Alma was in a fever by night-time. There followed days and days of misery; any one hour of which, as Rolfe told himself, outbalanced all the good and joy that can at best be hoped for in threescore years and ten. But Alma clung to life. Harvey had thought she would ask for her little son, and expend upon him the love called forth by her dead baby; she seemed, however, to care even less for Hughie than before. And, after all, the bitter experience had made little change in her.
CHAPTER 7
Since the removal from Pinner, Rolfe had forgotten his anxieties with regard to money. Expenses were reduced; not very greatly, but to a point which made all the difference between just exceeding his income and living just within it. He had not tried to economise, and would scarcely have known how to begin; it was the change in Alma’s mode of life that brought about this fortunate result. With infinite satisfaction he dismissed from his mind the most hateful of all worries.

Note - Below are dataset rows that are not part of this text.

(** * Hindi text normalisation: measure tagger and punctuation post-processor

    A shallow embedding of
      [nemo_text_processing/text_normalization/hi/taggers/measure.py] and
      [nemo_text_processing/text_normalization/hi/verbalizers/post_processing.py].

    Both files build weighted finite-state transducers with pynini.  A
    transducer is embedded by what it does to an input string: reading a
    prefix of the input it yields every (output, weight, remaining input)
    triple of a path that reads that prefix.  Strings are sequences of
    Unicode code points; weights are the tropical semiring's reals, kept
    exactly as integers counting ten-thousandths (0.1 is 1000, 1.05 is
    10500, -0.0001 is -1). *)

From Stdlib Require Import List ZArith NArith Lia Bool String Ascii Arith.
Import ListNotations.

Set Implicit Arguments.

(** ** Strings *)

Definition char := N.
Definition str := list char.
Definition weight := Z.

Definition str_eqb (a b : str) : bool :=
  if list_eq_dec N.eq_dec a b then true else false.

(** UTF-8 decoding of a literal, so that the Devanagari constants of the
    source can be written as they are there. *)
Fixpoint utf8_cont (k : nat) (acc : N) (bs : list N) : N * list N :=
  match k with
  | O => (acc, bs)
  | S k' =>
      match bs with
      | [] => (acc, [])
      | b :: bs' => utf8_cont k' (acc * 64 + N.land b 63) bs'
      end
  end.

Fixpoint utf8_decode (fuel : nat) (bs : list N) : str :=
  match fuel with
  | O => []
  | S fuel' =>
      match bs with
      | [] => []
      | b :: bs' =>
          let '(k, lead) :=
            if b <? 128 then (0%nat, b)
            else if b <? 224 then (1%nat, N.land b 31)
            else if b <? 240 then (2%nat, N.land b 15)
            else (3%nat, N.land b 7) in
          let '(c, rest) := utf8_cont k lead bs' in
          c :: utf8_decode fuel' rest
      end
  end%N.

Definition u (s : string) : str :=
  let bs := List.map N_of_ascii (list_ascii_of_string s) in
  utf8_decode (List.length bs) bs.

(** [consumed i r] is the prefix of [i] read by a path that leaves [r]. *)
Definition consumed (i r : str) : str :=
  firstn (List.length i - List.length r) i.

Fixpoint is_prefix (p i : str) : option str :=
  match p with
  | [] => Some i
  | c :: p' =>
      match i with
      | [] => None
      | d :: i' => if N.eqb c d then is_prefix p' i' else None
      end
  end.

Fixpoint contains (needle hay : str) : bool :=
  match is_prefix needle hay with
  | Some _ => true
  | None =>
      match hay with
      | [] => false
      | _ :: hay' => contains needle hay'
      end
  end.

(** ** The pynini combinators *)

Module Pynini.

Definition arc := (str * weight * str)%type.
Definition wfst := str -> list arc.

Definition a_out (a : arc) : str := fst (fst a).
Definition a_w (a : arc) : weight := snd (fst a).
Definition a_rest (a : arc) : str := snd a.

(** [path t i o w r]: [t] has a path that reads [i] down to [r], writes
    [o] and weighs [w]. *)
Definition path (t : wfst) (i o : str) (w : weight) (r : str) : Prop :=
  In (o, w, r) (t i).

(** [reads t R]: every path of [t] reads a prefix of its input, and the
    prefix satisfies [R]. *)
Definition reads (t : wfst) (R : str -> Prop) : Prop :=
  forall i o w r, path t i o w r -> exists p, i = p ++ r /\ R p.

(** Every path leaves a suffix of the input. *)
Definition wf (t : wfst) : Prop := reads t (fun _ => True).

(** Every path weighs within [P]. *)
Definition weighs_in (t : wfst) (P : weight -> Prop) : Prop :=
  forall i o w r, path t i o w r -> P w.

Definition weightless (t : wfst) : Prop := weighs_in t (fun w => w = 0%Z).
Definition nonnegative (t : wfst) : Prop := weighs_in t (fun w => (0 <= w)%Z).

(** A transducer with no path at all. *)
Definition empty (t : wfst) : Prop := forall i o w r, ~ path t i o w r.

(** A character with [Q] occurs in the string. *)
Definition somewhere (Q : char -> Prop) (p : str) : Prop := Exists Q p.

(** [pynini.cross(a, b)] for two strings. *)
Definition cross_str (a b : str) : wfst :=
  fun i => match is_prefix a i with
           | Some r => [(b, 0%Z, r)]
           | None => []
           end.

(** [pynini.accep(s)]. *)
Definition accep (s : str) : wfst := cross_str s s.

(** The empty transducer (a union of nothing). *)
Definition null : wfst := fun _ => [].

(** One character of a class. *)
Definition char_class (p : char -> bool) : wfst :=
  fun i => match i with
           | c :: r => if p c then [([c], 0%Z, r)] else []
           | [] => []
           end.

(** [a | b], [pynini.union(a, b)]. *)
Definition union (a b : wfst) : wfst := fun i => a i ++ b i.

Definition union_list (l : list wfst) : wfst := fold_right union null l.

(** Continue a path with the paths of [b] on what it left. *)
Definition extend (a : arc) (b : wfst) : list arc :=
  List.map (fun x => (a_out a ++ a_out x, (a_w a + a_w x)%Z, a_rest x)) (b (a_rest a)).

(** [a + b], concatenation. *)
Definition concat (a b : wfst) : wfst :=
  fun i => flat_map (fun x => extend x b) (a i).

Definition epsilon : wfst := fun i => [([], 0%Z, i)].

(** [pynutil.insert(s)], [pynutil.delete(t)], [pynutil.add_weight(t, w)]. *)
Definition insert (s : str) : wfst := cross_str [] s.

Definition delete (t : wfst) : wfst :=
  fun i => List.map (fun x => ([], a_w x, a_rest x)) (t i).

Definition add_weight (t : wfst) (w : weight) : wfst :=
  fun i => List.map (fun x => (a_out x, (a_w x + w)%Z, a_rest x)) (t i).
Arguments add_weight t w%_Z.

(** [pynini.cross(t, s)] for an acceptor [t] and a string [s]. *)
Definition cross (t : wfst) (s : str) : wfst :=
  fun i => List.map (fun x => (s, a_w x, a_rest x)) (t i).

(** [pynini.project(t, "input")]. *)
Definition project_input (t : wfst) : wfst :=
  fun i => List.map (fun x => (consumed i (a_rest x), a_w x, a_rest x)) (t i).

(** [t ** k]. *)
Fixpoint power (t : wfst) (k : nat) : wfst :=
  match k with
  | O => epsilon
  | S k' => concat t (power t k')
  end.

(** [pynini.closure(t, lo, hi)]: between [lo] and [lo + extra] copies. *)
Fixpoint upto (t : wfst) (extra : nat) : wfst :=
  match extra with
  | O => epsilon
  | S e => union epsilon (concat t (upto t e))
  end.

Definition closure_range (t : wfst) (lo hi : nat) : wfst :=
  concat (power t lo) (upto t (hi - lo)).

(** [pynini.closure(t)].  Every copy that continues a path reads at least
    one character: a copy reading nothing adds nothing to the relation when,
    as everywhere in the two source files, the body's paths on the empty
    input write nothing and weigh nothing. *)
Fixpoint star_fuel (t : wfst) (fuel : nat) (i : str) : list arc :=
  ([], 0%Z, i) ::
  match fuel with
  | O => []
  | S fuel' =>
      flat_map
        (fun x =>
           if (List.length (a_rest x) <? List.length i)%nat
           then List.map (fun y => (a_out x ++ a_out y, (a_w x + a_w y)%Z, a_rest y))
                         (star_fuel t fuel' (a_rest x))
           else [])
        (t i)
  end.
(* ===== verification/_CoqProject ===== *)
-Q . S2P
Prelude.v
Bytes.v
DbStruct.v
KeyRec.v
AvlTree.v
KeyRecRepr.v
KeyRecOps.v
KeyPage.v
Prime.v
File.v
FileLaws.v
FdpMgr.v
DbFiles.v
RwLock.v
Disk.v
PageMgr.v
Cache.v
HashTable.v
Dll.v
CacheFacts.v
HashFacts.v
Store.v
Unwind.v
Rdb.v
RdbOpen.v
PageStore.v
RdbFiles.v
RdbInv.v
RdbMem.v
RdbSearch.v
RdbOps.v
RdbUnlink.v
RdbRefine.v
RdbSpec.v
Effects.v
Numbers.v
JsonStream.v
JsonUtf.v
JsonMisc.v
JsonReal.v
JsonValue.v
JsonLexer.v
JsonParser.v
JsonTokens.v
JsonRoundTrip.v
UriText.v
Uri.v
UriRoundTrip.v
Text.v
Timeutil.v
Scanner.v
Hval.v
Headers.v
HeadersSpec.v
HvalText.v
Nio.v
Body.v
Message.v
Transmit.v
TransmitFacts.v
Router.v
Reactor.v
ThreadPool.v
FileBody.v
Server.v
Config.v
Addr.v
NioNum.v
Sock.v
SockLife.v
SocketTransport.v
Cnxn.v
TlsTransport.v
Clap.v
FileSys.v
LogRec.v
Flogger.v
LogMgr.v
Ssl.v
RdbRebuild.v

It looked, too, as if the business in Westminster Bridge Road might eventually give a substantial return for the money he had invested in it. Through the winter, naturally, little trade was done; but with springtime things began to look brisk and hopeful. Harvey had applied himself seriously to learning the details of the business; he was no longer a mere looker-on, but could hold practical counsel with his partner, make useful suggestions, and help in carrying them out.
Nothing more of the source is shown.